Evariste Richer is an artist born in Montpellier in 1969. His work is in line with the now historical approach of conceptual artists. Inspired by the history of science and the conventions used to represent and understand the world, the artist stages the tools invented by man to define his place in the universe. He gives substance to units of measurement intended to quantify what appears to us as immaterial: the infinitely large and the infinitely small, time and space.
Invited to the Cirva between 2015 and 2017 in partnership with the Observatoire des sciences de l'univers Institut Pythéas, Evariste Richer imagined a monumental work: Le Grand Tout, the transposition in glass of a box of atoms, a pedagogical tool used by chemistry students to model molecules in three dimensions. The spectacular installation is composed of one hundred and twenty-two atoms of nine different colors. This colored alphabet highlights the sculptural dimension of this representation. The juxtaposition of all the atoms deployed in space materializes what the artist calls a "constellation of possibilities". Each atom in glass is reflected in the whole formed by the others and draws the possible in its pure state. Paradoxically, the operation of reduction of the world contained in Le Grand Tout consists in a demultiplication of the size of the atom. The human scale thus becomes the measure of the infinite: each atom would fit in the artist's hand. Thus the map of the sky and the smallest unit of matter telescope in an inverted vertigo.

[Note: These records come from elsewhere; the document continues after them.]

(* ===== verification/AccessStore.v ===== *)
(** Who may use the control plane (crates/storage-postgres/src/lib.rs and
    migrations/postgres): workspaces, API keys, the owner of a self-hosted installation,
    platform accounts and their grants, and the ways a node becomes known - enrolment
    tokens and browser pairing - with its connectors, request nonces and content keys.

    Columns that only describe a row (names of machines, versions, timestamps of creation
    and use) are left out, and so are audit events. *)

From S2P Require Import Prelude Transactions.
Export Transactions.

(** * Rows *)

Inductive WorkspaceStatus := WsActive | WsSuspended | WsCancelled.
#[export] Instance WorkspaceStatus_eq_dec : EqDecision WorkspaceStatus.
Proof. solve_decision. Defined.

(** [ws_platform] is the platform account that owns the workspace, with its name there. *)
Record WorkspaceRow := {
  ws_name : string;
  ws_slug : string;
  ws_status : WorkspaceStatus;
  ws_platform : option (string * string)
}.
Record EnvironmentRow := { ev_workspace : string; ev_kind : string }.

Record ApiKeyRow := {
  ak_tenant : Tenant;
  ak_lookup_prefix : string;
  ak_secret_hash : string;
  ak_scopes : list string;
  ak_expires_at : option Z;
  ak_revoked_at : option Z
}.
Record OwnerCredentialRow := { oc_workspace : string; oc_key_hash : string; oc_revoked_at : option Z }.
Record OwnerSessionRow := {
  os_workspace : string;
  os_credential : string;
  os_token_hash : string;
  os_expires_at : Z;
  os_revoked_at : option Z
}.
Record PlatformAccountRow := {
  pa_name : string;
  pa_secret_hash : string;
  pa_owner_workspace : string;
  pa_revoked_at : option Z
}.
Record GrantRow := { gr_scopes : list string; gr_expires_at : option Z; gr_revoked_at : option Z }.

Record EnrolmentRow := {
  et_tenant : Tenant;
  et_secret_hash : string;
  et_expires_at : Z;
  et_consumed_at : option Z;
  et_agent_id : option string;
  et_return_url : option string;
  et_requester : option (option string * string)
}.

Following the presentation of a working stage at the Vasarely Foundation in 2017, Le Grand Tout is unveiled for the first time in its complex totality, thanks to the precious support of the Museums of Marseille. At the heart of the Vieille Charité Center, the installation is presented under the dome of the chapel designed by Pierre Puget, bringing physical, astrophysical and metaphysical resonance, at the crossroads of the concept and its incarnation.